**Problem to solve**
Below are the records; copy each line in them that holds the word "mainnet".

[Collected data]
(** ** Notifications *)

(** What an event pushes: to which subscriptions, and what. *)
Definition pushed (e : event) : option (SubscriptionType * (Z → notification)) :=
  match e with
  | BlockChange blockHeight hash txCount now => Some (BLOCKS, λ id, NewBlock id blockHeight (default ""%string hash) now (default 0 txCount))
  | EpochFinalized epochNumber epochHash => Some (EPOCHS, λ id, NewEpoch id (pretty epochNumber) (default ""%string epochHash))
  | MempoolTransaction txId transactionType now => Some (MEMPOOL, λ id, NewMempoolTransaction id txId transactionType now)
  | _ => None
  end.

Definition notifications (type : SubscriptionType) (n : Z → notification) (subs : list (Z * Subscription)) : list bytes :=
  omap (λ e, if decide (sub_type e.2 = type) then pack (n e.1) else None) subs.

Lemma open_notify type n subs c :
  open c →
  outgoing (foldl (λ c e, if decide (sub_type e.2 = type) then match pack (n e.1) with Some packed => (send packed c).1 | None => c end else c) c subs)
  = outgoing c ++ notifications type n subs.
Proof.
  unfold notifications. revert c. induction subs as [|[id sub] subs IH]; intros c Hc; [by rewrite app_nil_r|]. cbn. case_decide; [|by apply IH].
  destruct (pack (n id)) as [packed|]; [|by apply IH]. destruct (open_send packed c Hc) as [Hc' Ho]. rewrite IH by done. rewrite Ho. by rewrite <- app_assoc.
Qed.

Lemma notifications_length type n (subs : list (Z * Subscription)) : NoDup (sub_type <$> subs.*2) → (length (notifications type n subs) ≤ 1)%nat.
Proof.
  assert (type ∉ (sub_type <$> subs.*2) → notifications type n subs = []) as Hno.
  { unfold notifications. induction subs as [|[id sub] subs IH]; [done|]. csimpl. intros [Hne Hni]%not_elem_of_cons. rewrite decide_False by congruence. by apply IH. }
  unfold notifications in *. induction subs as [|[id sub] subs IH]; [cbn; lia|]. csimpl. intros [Hni Hnd]%NoDup_cons. case_decide as He.
  - subst type. assert (omap (λ e, if decide (sub_type e.2 = sub_type sub) then pack (n e.1) else None) subs = []) as E.
    { clear IH Hno Hnd. induction subs as [|[id' sub'] subs IH]; [done|]. csimpl in *. apply not_elem_of_cons in Hni as [Hne Hni].
      rewrite decide_False by congruence. by apply IH. }
    destruct (pack (n id)); csimpl; rewrite E; cbn; lia.
  - apply IH; [|done]. intros Hni'. specialize (Hno). csimpl in Hno. rewrite decide_False in Hno by done. apply Hno. by apply not_elem_of_cons.
Qed.

(** C26: as long as the ids that are drawn are distinct, a block, an epoch or a
    transaction of the mempool is pushed to every client that has completed the
    handshake, after all it was sent before, under the id of its subscription
    to it, at most once, and not at all without such a subscription. *)
Theorem subscribers_notified_once l version e type n s c :
  let m := run l (initial version) in
  NoDup (l ≫= drawn) → pushed e = Some (type, n) → enabled m = true → client_at s m = Some c → state c = READY →
  (∀ k, answers (socket c) k ≠ SendThrows) →
  ∃ c', client_at s (step e m).1 = Some c' ∧ outgoing c' = outgoing c ++ notifications type n (subscriptions c) ∧
    (length (notifications type n (subscriptions c)) ≤ 1)%nat ∧
    (hasSubscription type c = false → notifications type n (subscriptions c) = []).
Proof.
  intros m Hnd Hp He Hs Hst Ht. pose proof (inv_run l version) as Hi. assert (isActive c = true) as Ha by (by apply ready_active).
  exists (notifyClient type n c). assert (s ∈ JsMap.values (clients m)) as Hv by (apply (in_values m (clientId c)), (inv_active _ _ _ Hi Hnd s c Hs Ha)).
  split.
  { assert (∀ m', inv (NoDup (l ≫= drawn)) (l ≫= drawn) m' → clients m' = clients m → client_at s m' = Some c →
      client_at s (for_clients (notifyClient type n) m') = Some (notifyClient type n c)) as Hfor.
    { intros m' Hi' Hcl Hs'. rewrite (client_at_for _ _ _ _ _ Hi'), Hcl. rewrite decide_True by done. by rewrite Hs'. }
    destruct e; try discriminate Hp; injection Hp as <- <-; cbn [step fst].
    - unfold onBlockChange. cbn [enabled set_counts]. rewrite He. cbn [negb]. apply Hfor; [by apply (inv_other _ _ m)|done|done].
    - unfold onEpochFinalized. rewrite He. cbn [negb]. by apply Hfor.
    - unfold onMempoolTransaction. rewrite He. cbn [negb]. by apply Hfor. }
  split.
  { unfold notifyClient, isHandshakeCompleted. rewrite bool_decide_true by done. cbn [negb]. apply open_notify.
    split; [done|]. split; [by apply (reached_queue l version s)|done]. }
  split; [apply notifications_length; by destruct (inv_client _ _ _ Hi s c Hs) as (_ & (_ & ? & _) & _)|].
  unfold hasSubscription, notifications. clear. induction (subscriptions c) as [|[id sub] subs IH]; [done|]. cbn. intros [Hne Hr]%orb_false_iff.
  apply bool_decide_eq_false in Hne. rewrite decide_False by done. by apply IH.
Qed.

End WebSocketAnswers.
(** [a ?? b] *)
Definition coalesce (a b : js_value) : js_value := match a with Undefined | Null => b | _ => a end.

(** [String(v)], as the keys of [in] are made; the elements of an array are joined
    by commas, where [undefined] and [null] are empty. *)
Fixpoint to_text (v : js_value) : string :=
  match v with
  | Undefined => "undefined"
  | Null => "null"
  | Boolean b => if b then "true" else "false"
  | Number n => pretty n
  | String s => s
  | Array items => String.concat "," (map (λ i, match i with Undefined | Null => ""%string | _ => to_text i end) items)
  | Object _ => "[object Object]"
  end.

(** [typeof], and [Array.isArray]. *)
Inductive js_type : Type := TBoolean | TNumber | TString | TArray.

Definition has_type (t : js_type) (v : js_value) : bool :=
  match t, v with TBoolean, Boolean _ | TNumber, Number _ | TString, String _ | TArray, Array _ => true | _, _ => false end.

(** The names an enum object inherits. *)
Definition inherited_names : list string :=
  ["__proto__"; "constructor"; "hasOwnProperty"; "isPrototypeOf"; "propertyIsEnumerable"; "toLocaleString"; "toString"; "valueOf";
   "__defineGetter__"; "__defineSetter__"; "__lookupGetter__"; "__lookupSetter__"]%string.

Definition IndexerStorageType : list string := ["MONGODB"%string].
Definition BlockUpdateMethods : list string := ["RPC"; "P2P"]%string.
Definition OPNetIndexerMode : list string := ["ARCHIVE"; "FULL"; "LIGHT"]%string.
Definition BitcoinNetwork : list string := ["mainnet"; "testnet"; "testnet4"; "regtest"; "signet"; "custom"]%string.

(** [v in enum], and [enum\[v\] !== undefined]. *)
Definition in_enum (v : js_value) (enum : list string) : bool := bool_decide (to_text v ∈ enum ++ inherited_names).

(** ** Defaults *)

Definition default_DOCS : js_value :=
  Object
  [("ENABLED"%string, Boolean false);
   ("PORT"%string, Number 7000)].

Definition default_PLUGINS : js_value :=
  Object
  [("PLUGINS_DIR"%string, String "./plugins");
   ("PLUGINS_ENABLED"%string, Boolean true);
   ("WORKER_POOL_SIZE"%string, Number 4);
   ("EMIT_ERROR_OR_WARNING"%string, Boolean false)].

Definition default_EPOCH : js_value :=
  Object
  [("MAX_ATTESTATION_PER_BLOCK"%string, Number 100000);
   ("LOG_FINALIZATION"%string, Boolean false)].

Definition default_BITCOIN : js_value :=
  Object
  [("CHAIN_ID"%string, Number 0);
   ("NETWORK"%string, String "mainnet");
   ("NETWORK_MAGIC"%string, Array []);
   ("DNS_SEEDS"%string, Array [])].

Definition default_BLOCKCHAIN : js_value :=
  Object
  [("BITCOIND_HOST"%string, String "");
   ("BITCOIND_PORT"%string, Number 0);
   ("BITCOIND_USERNAME"%string, String "");
   ("BITCOIND_PASSWORD"%string, String "")].

Definition default_AUTH_of_DATABASE : js_value :=
  Object
  [("USERNAME"%string, String "");
   ("PASSWORD"%string, String "")].

Definition default_DATABASE : js_value :=
  Object
  [("DATABASE_NAME"%string, String "");
   ("HOST"%string, String "");
   ("PORT"%string, Number 0);
   ("AUTH"%string, default_AUTH_of_DATABASE)].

**The completed task**
Definition BitcoinNetwork : list string := ["mainnet"; "testnet"; "testnet4"; "regtest"; "signet"; "custom"]%string.
   ("NETWORK"%string, String "mainnet");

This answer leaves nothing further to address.